WHAT THE TASK REQUIRES =>
Set down every entry again, exactly as it appears.

TASK MATERIAL =>
(* ===== verification/Context.v ===== *)
(** * Switching contexts (src/scheduler/context.rs)

    [switch_to] as the instructions of its naked function.  To the thread
    that calls it, it is a call that returns: another switch back to the
    saved stack pointer continues after the call, with the callee-saved
    registers, the stack and the address space it had.  To a new thread it
    is a call of the trampoline.  The operation [Scheduler.switch_to], on
    which the theorems of the scheduler rest, is what these instructions
    do. *)

From S2P Require Import Prelude Ring X86 Asm FrameAlloc Paging AddressSpace Mapper Threads Scheduler SchedulerInv.

(** [old_stack_slot] in RDI, [new_stack] in RSI, [new_page_table] in RDX. *)
Definition switch_to_asm : list instr := [
  Push RBP;
  Push RBX;
  Push R12;
  Push R13;
  Push R14;
  Push R15;
  Store RDI 0 RSP;
  MovCr3 RDX;
  Mov RSP RSI;
  Pop R15;
  Pop R14;
  Pop R13;
  Pop R12;
  Pop RBX;
  Pop RBP;
  Ret].

(** The registers a callee preserves, the stack pointer apart. *)
Definition callee_saved : list reg := [RBP; RBX; R12; R13; R14; R15].

Section Switch.
Variable mapped : Z -> Z -> bool.

Definition apart (a n b l : Z) : Prop := a + n <= b \/ b + l <= a.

WRITTEN RESPONSE =>
(* ===== verification/Context.v ===== *)
(** * Switching contexts (src/scheduler/context.rs)

    [switch_to] as the instructions of its naked function.  To the thread
    that calls it, it is a call that returns: another switch back to the
    saved stack pointer continues after the call, with the callee-saved
    registers, the stack and the address space it had.  To a new thread it
    is a call of the trampoline.  The operation [Scheduler.switch_to], on
    which the theorems of the scheduler rest, is what these instructions
    do. *)

From S2P Require Import Prelude Ring X86 Asm FrameAlloc Paging AddressSpace Mapper Threads Scheduler SchedulerInv.

(** [old_stack_slot] in RDI, [new_stack] in RSI, [new_page_table] in RDX. *)
Definition switch_to_asm : list instr := [
  Push RBP;
  Push RBX;
  Push R12;
  Push R13;
  Push R14;
  Push R15;
  Store RDI 0 RSP;
  MovCr3 RDX;
  Mov RSP RSI;
  Pop R15;
  Pop R14;
  Pop R13;
  Pop R12;
  Pop RBX;
  Pop RBP;
  Ret].

(** The registers a callee preserves, the stack pointer apart. *)
Definition callee_saved : list reg := [RBP; RBX; R12; R13; R14; R15].

Section Switch.
Variable mapped : Z -> Z -> bool.

Definition apart (a n b l : Z) : Prop := a + n <= b \/ b + l <= a.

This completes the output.